(** ** The temporary directory *)

(** X5. When the operating system hands out a name that is not in use, the
    view route leaves the temporary directory as it found it, whatever the
    engine answers or raises; the one exception is a failure while the
    upload is written to its temporary copy, which happens before the [try]
    of line 161: the file that was just created stays, and holds the part
    of the upload that was written before the failure. *)
Theorem transform_restores_tmp_dir (env : Env) (request : Request) (w : World) :
  (forall p, mkstemp env ".xml" (fs w) = Returned p -> fs w !! p = None) ->
  fs (transform env request w).2 = fs w \/
  exists file p e written,
    files request !! "file" = Some file /\
    mkstemp env ".xml" (fs w) = Returned p /\
    write_error env p (stream file) (<[p := EmptyString]> (fs w)) = Some (e, written) /\
    (transform env request w).1 = Returned (jsonify (error_obj (exc_str e)) 500) /\
    fs (transform env request w).2 =
      <[p := String.substring 0 written (stream file)]> (fs w).
Proof.
  intros Hfresh.
  change (wp (transform env request)
             (fun o w' =>
                fs w' = fs w \/
                exists file p e written,
                  files request !! "file" = Some file /\
                  mkstemp env ".xml" (fs w) = Returned p /\
                  write_error env p (stream file) (<[p := EmptyString]> (fs w)) =
                    Some (e, written) /\
                  o = Returned (jsonify (error_obj (exc_str e)) 500) /\
                  fs w' = <[p := String.substring 0 written (stream file)]> (fs w)) w).
  unfold transform, transform_xml, first_transformation, second_transformation,
    tempfile_with_content.
  wp_run.
  all: try (left; reflexivity).
  all: try match goal with
           | H : <[?p := _]> _ !! ?p = None |- _ =>
               rewrite lookup_insert_eq in H; discriminate H
           end.
  all: try (left; rewrite delete_insert_eq; apply delete_insert_id; now apply Hfresh).
  right. eexists _, _, _, _. repeat split; try eassumption.
  apply insert_insert_eq.
Qed.

Lemma transform_restores_tmp_dir_witness :
  let env := Sample.env_of Sample.working in
  let request := Sample.upload "rechnung.xml" Sample.cii_xml in
  fs (transform env request (boot env ∅)).2 = ∅.
Proof.
  intros env request.
  destruct (transform_restores_tmp_dir env request (boot env ∅)) as [H|H].
  - intros p _. apply lookup_empty.
  - exact H.
  - destruct H as (file & p & e & written & _ & _ & Hwrite & _). discriminate Hwrite.
Defined.

(** A write that fails after five characters leaves them in the copy. *)
Example transform_disk_full :
  let failure := {| exc_class := OSError; exc_str := "[Errno 28] No space left on device" |} in
  let env := Faulty.disk_full failure 5 (Sample.env_of Sample.working) in
  let request := Sample.upload "rechnung.xml" Sample.cii_xml in
  transform env request (boot env ∅) =
    (Returned (jsonify (error_obj "[Errno 28] No space left on device") 500),
     set_fs {[ "/tmp/tmp8f3a.xml" := "<rsm:" ]}
            (add_log (EvCompile (XSL_DIR env // "cii-xr.xsl")) (boot env ∅))).
Proof. vm_compute. reflexivity. Qed.

Section ExportWithTempFiles.

Context (env : Env) (request : Request) (file : FileStorage).
Context (w w1 w2 : World) (fo_result temp_fo temp_pdf temp_fop_config : string).

Let lang := default "de" (form request !! "lang").
Let cmd := fop_cmd env (JAVA_CMD (module_globals w2)) temp_fo temp_pdf temp_fop_config.

Hypothesis Hhas : HAS_FOP (module_globals w) = true.
Hypothesis Hfile : files request !! "file" = Some file.
Hypothesis Hname : filename file <> Some EmptyString.
Hypothesis Hfo : export_fo env (stream file) lang w = (Returned fo_result, w1).
Hypothesis Htemps :
  export_tempfiles env fo_result w1 = (Returned (temp_fo, temp_pdf, temp_fop_config), w2).

Lemma export_pdf_world_after_render :
  (export_pdf env request w).2 =
  (export_render env file temp_fo temp_pdf temp_fop_config w2).2.
Proof.
  rewrite (export_pdf_response env request file w Hhas Hfile Hname).
  rewrite (export_pdf_try_rendered env request file w w1 w2 _ _ _ _ Hfo Htemps).
  now destruct (export_render env file temp_fo temp_pdf temp_fop_config w2) as [[r|e] w'].
Qed.
(* ===== verification/Store.v ===== *)
(** * Mail storage, filtering and local delivery

    [crates/mail/src/storage/store.rs] (the [MailStore] trait and
    [MemoryMailStore]), [storage/mda.rs] (the [MailDeliveryAgent]),
    [transport/mta.rs] (the [Mta]'s routing), [security/scanner.rs],
    [security/tls.rs], [security/certs.rs] and [crates/filter/src/spam/mod.rs].

    The trait is the class [MailStore]; what its clients rely on is the class
    [MailStoreLaws].  The delivery agent, the MTA and the access servers are
    proved against the laws; [MemoryMailStore] discharges them.  The store is
    shared behind an [Arc<Mutex<_>>] in the program; every operation locks it for
    its whole duration, so a state is threaded through the operations. *)
From Stdlib Require Import Sorted.
From S2P Require Import Prelude RustStr Message.

(** ** The store interface *)

Record StoredMessage := mkStored { sm_id : Z; sm_message : Message }.
#[export] Instance StoredMessage_eq_dec : EqDecision StoredMessage.
Proof. solve_decision. Defined.

Class MailStore (S : Type) := {
  store_deliver : S → str → Message → S * Z;
  store_list : S → str → list StoredMessage;
  store_count : S → str → Z;
  store_remove : S → str → Z → S * bool }.

Class MailStoreLaws (S : Type) `{MailStore S} := {
  deliver_list s mb m :
    store_list (store_deliver s mb m).1 mb = store_list s mb ++ [mkStored (store_deliver s mb m).2 m];
  deliver_list_ne s mb mb' m :
    mb ≠ mb' → store_list (store_deliver s mb m).1 mb' = store_list s mb';
  remove_list s mb id :
    store_list (store_remove s mb id).1 mb = filter (λ x, sm_id x ≠ id) (store_list s mb);
  remove_list_ne s mb mb' id :
    mb ≠ mb' → store_list (store_remove s mb id).1 mb' = store_list s mb';
  remove_result s mb id :
    (store_remove s mb id).2 = bool_decide (id ∈ sm_id <$> store_list s mb);
  count_list s mb : store_count s mb = len (store_list s mb) }.

(** ** The in-memory store *)

Record MemoryMailStore := mkMem { next_id : Z; mailboxes : gmap str (list StoredMessage) }.
Definition MemoryMailStore_new : MemoryMailStore := mkMem 0 ∅.
(* ===== verification/Metrics.v ===== *)
(** * Mail-flow counters

    crates/mail/src/observability/manager.rs and config.rs: four atomic counters shared
    by every connection, and snapshots of them.  A counter is incremented by one atomic
    step; a snapshot loads the four counters one after the other, and other threads run
    between the loads.  So a run is a sequence of atomic steps, in any interleaving. *)
From S2P Require Import Prelude RustStr.

Record MailObservabilityConfig := mkObsConfig { ob_service : str; emit_events : bool }.
Definition MailObservabilityConfig_default : MailObservabilityConfig := mkObsConfig (lit "snail-mail") true.

Record MetricsSnapshot := mkMetrics { received : Z; delivered : Z; relayed : Z; rejected : Z }.

Inductive Counter := CReceived | CDelivered | CRelayed | CRejected.
#[export] Instance Counter_eq_dec : EqDecision Counter.
Proof. solve_decision. Defined.

(** The counters, and the debug records emitted: event and count. *)
Record MailMetrics := mkMailMetrics { mm_config : MailObservabilityConfig; mm_count : Counter → Z; mm_events : list (Counter * Z) }.
Definition MailMetrics_new (config : MailObservabilityConfig) : MailMetrics := mkMailMetrics config (λ _, 0) [].

Definition set_count (f : Counter → Z) (c : Counter) (n : Z) : Counter → Z := λ d, if decide (c = d) then n else f d.

(** [bump]: [fetch_add] wraps, and so does the addition of a release build; the four
    [record_*] methods are [bump] on their counters. *)
Definition bump (m : MailMetrics) (c : Counter) : MailMetrics * Z :=
  let count := add_u64 (mm_count m c) 1 in
  (mkMailMetrics (mm_config m) (set_count (mm_count m) c count)
     (if emit_events (mm_config m) then mm_events m ++ [(c, count)] else mm_events m), count).
Definition bumps (m : MailMetrics) (cs : list Counter) : MailMetrics := foldl (λ m c, (bump m c).1) m cs.

(** A snapshot, with the increments other threads make before each of its later loads. *)
Definition snapshot (m : MailMetrics) (others1 others2 others3 : list Counter) : MetricsSnapshot * MailMetrics :=
  let m1 := bumps m others1 in
  let m2 := bumps m1 others2 in
  let m3 := bumps m2 others3 in
  (mkMetrics (mm_count m CReceived) (mm_count m1 CDelivered) (mm_count m2 CRelayed) (mm_count m3 CRejected), m3).
Definition snapshot_field (s : MetricsSnapshot) (c : Counter) : Z :=
  match c with CReceived => received s | CDelivered => delivered s | CRelayed => relayed s | CRejected => rejected s end.

(** ** Counting *)

Definition occurrences (c : Counter) (cs : list Counter) : Z := len (filter (c =.) cs).
Lemma occurrences_cons c d cs : occurrences c (d :: cs) = (if decide (c = d) then 1 else 0) + occurrences c cs.
Proof. unfold occurrences. rewrite filter_cons. destruct (decide (c = d)); len_lia. Qed.
Lemma occurrences_app c cs ds : occurrences c (cs ++ ds) = occurrences c cs + occurrences c ds.
Proof. unfold occurrences. rewrite filter_app. len_lia. Qed.
Lemma occurrences_nonneg c cs : 0 ≤ occurrences c cs.
Proof. apply len_nonneg. Qed.

(** Linear arithmetic with the counts in the goal, which are not negative. *)
Ltac counts :=
  repeat match goal with
  | |- context [occurrences ?c ?l] =>
      lazymatch goal with H : 0 ≤ occurrences c l |- _ => fail | _ => pose proof (occurrences_nonneg c l) end
  end; lia.

(** No counter is lost or double counted, in any interleaving. *)
Lemma bumps_count cs : ∀ m c, 0 ≤ mm_count m c ≤ U64_MAX →
  mm_count (bumps m cs) c = (mm_count m c + occurrences c cs) mod 2 ^ 64.
Proof.
  induction cs as [|d cs IH]; intros m c Hc; unfold bumps; cbn [foldl].
  - unfold occurrences. cbn. rewrite Z.add_0_r, Z.mod_small; [done|]. unfold U64_MAX in Hc. lia.
  - fold (bumps (bump m d).1 cs). rewrite occurrences_cons. unfold bump at 1. cbn [fst].
    rewrite IH; cbn [mm_count]; unfold set_count; destruct (decide (d = c)) as [->|Hne].
    + rewrite decide_True by done. unfold add_u64. rewrite Zplus_mod_idemp_l. f_equal. lia.
    + rewrite decide_False by done. f_equal.
    + unfold add_u64, U64_MAX. pose proof (Z.mod_pos_bound (mm_count m c + 1) (2 ^ 64)). lia.
    + done.
Qed.

Lemma bumps_app m cs ds : bumps m (cs ++ ds) = bumps (bumps m cs) ds.
Proof. apply foldl_app. Qed.

(** The counters count.  Starting from zero, after any interleaving of fewer than
    2^64 increments each counter is the number of its increments; each increment is told
    its own position, so no two of one counter are told the same number; and a snapshot
    taken while others increment holds, in each field, a number the counter had between
    the beginning and the end of the snapshot. *)
Theorem metrics_count (config : MailObservabilityConfig) (before others1 others2 others3 : list Counter) (c : Counter) :
  let m := bumps (MailMetrics_new config) before in
  let '(s, m') := snapshot m others1 others2 others3 in
  len (before ++ others1 ++ others2 ++ others3) < 2 ^ 64 - 1 →
  mm_count m c = occurrences c before ∧ (bump m c).2 = occurrences c before + 1 ∧
  mm_count m c ≤ snapshot_field s c ≤ mm_count m' c.
Proof.
  cbn zeta. unfold snapshot. intros Hlen.
  assert (∀ cs d, occurrences d cs ≤ len cs) as Hocc.
  { intros cs d. unfold occurrences, len. pose proof (length_filter (d =.) cs). lia. }
  assert (∀ cs d, len cs < 2 ^ 64 - 1 → mm_count (bumps (MailMetrics_new config) cs) d = occurrences d cs) as Hcount.
  { intros cs d Hl. rewrite bumps_count by (cbn; unfold U64_MAX; lia). cbn. rewrite Z.mod_small; [done|].
    pose proof (Hocc cs d). pose proof (occurrences_nonneg d cs). lia. }
  rewrite !len_app in Hlen. pose proof (len_nonneg before). pose proof (len_nonneg others1).
  pose proof (len_nonneg others2). pose proof (len_nonneg others3).
  rewrite <-!bumps_app. unfold bump. cbn [snd]. rewrite (Hcount before c), (Hcount _ c) by (rewrite ?len_app; lia).
  split_and!.
  - done.
  - unfold add_u64. pose proof (Hocc before c). pose proof (occurrences_nonneg c before). rewrite Z.mod_small; lia.
  - destruct c; cbn [snapshot_field received delivered relayed rejected]; rewrite Hcount by (rewrite ?len_app; lia);
      rewrite ?occurrences_app; counts.
  - destruct c; cbn [snapshot_field received delivered relayed rejected]; rewrite Hcount by (rewrite ?len_app; lia);
      rewrite ?occurrences_app; counts.
Qed.
(* ===== verification/Auth.v ===== *)
(** * Credentials, accounts and authentication

    [crates/security/src/credential] (the [CredentialStore] trait and its
    in-memory implementation), [crates/security/src/encryption/hash.rs] (the
    verification wrapper), [crates/identity/src] (accounts, the [Authenticator],
    SASL PLAIN and LOGIN, XOAUTH2, per-connection state) and the [SessionAuth]
    trait of [crates/access/src/lib.rs].

    Argon2 and base64 are third-party code: a [PasswordHasher] carries the two
    Argon2 functions the wrapper calls, and the decoders take the base64 decoder
    as an argument. *)
From S2P Require Import Prelude RustStr.

(** ** Errors *)

Inductive SecurityError :=
  | SecHash (s : str) | SecEncrypt (s : str) | SecDecrypt (s : str)
  | SecCredential (s : str) | SecFirewall (s : str).
Definition SecurityError_to_string (e : SecurityError) : str :=
  match e with
  | SecHash s => lit "password hashing error: " ++ s
  | SecEncrypt s => lit "encryption error: " ++ s
  | SecDecrypt s => lit "decryption error: " ++ s
  | SecCredential s => lit "credential error: " ++ s
  | SecFirewall s => lit "firewall error: " ++ s
  end.

Inductive IdentityError :=
  | AuthFailed
  | AccountDisabled (u : str)
  | Sasl (s : str)
  | OAuth (s : str)
  | Backend (s : str).

(** [Display for Utf8Error]: where the first invalid sequence starts and how
    long it is, or that the input ends inside a sequence. *)
Fixpoint utf8_error_go (fuel : nat) (pos : Z) (l : bytes) : str :=
  match fuel, l with
  | S fuel, b0 :: t0 =>
      let '(o, rest) := utf8_next b0 t0 in
      let n := len l - len rest in
      match o with
      | Some _ => utf8_error_go fuel (pos + n) rest
      | None =>
          if bool_decide (rest = []) && (194 <=? b0) && (b0 <=? 244) then
            lit "incomplete utf-8 byte sequence from index " ++ show pos
          else
            lit "invalid utf-8 sequence of " ++ show n ++ lit " bytes from index " ++ show pos
      end
  | _, _ => []
  end.
Definition utf8_error (l : bytes) : str := utf8_error_go (length l) 0 l.

(** ** Password hashing *)

(** The outcome of [argon2]'s [verify_password]. *)
Inductive argon2_error := ErrorPassword | ErrorOther (s : str).

(** The Argon2 functions behind [PasswordHasher]: parsing a PHC string and
    verifying a password against it. *)
Record PasswordHasher := mkHasher {
  PHC : Type;
  phc_new : str → result str PHC;
  verify_phc : bytes → PHC → result argon2_error unit;
  hash_password : str → bytes → result str str }.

- - - -

Your response should be the lines above from the first to the one containing "of the upload", inclusive, each given exactly.

*RESPONSE BOX*:
(** ** The temporary directory *)

(** X5. When the operating system hands out a name that is not in use, the
    view route leaves the temporary directory as it found it, whatever the
    engine answers or raises; the one exception is a failure while the
    upload is written to its temporary copy, which happens before the [try]
    of line 161: the file that was just created stays, and holds the part
    of the upload that was written before the failure. *)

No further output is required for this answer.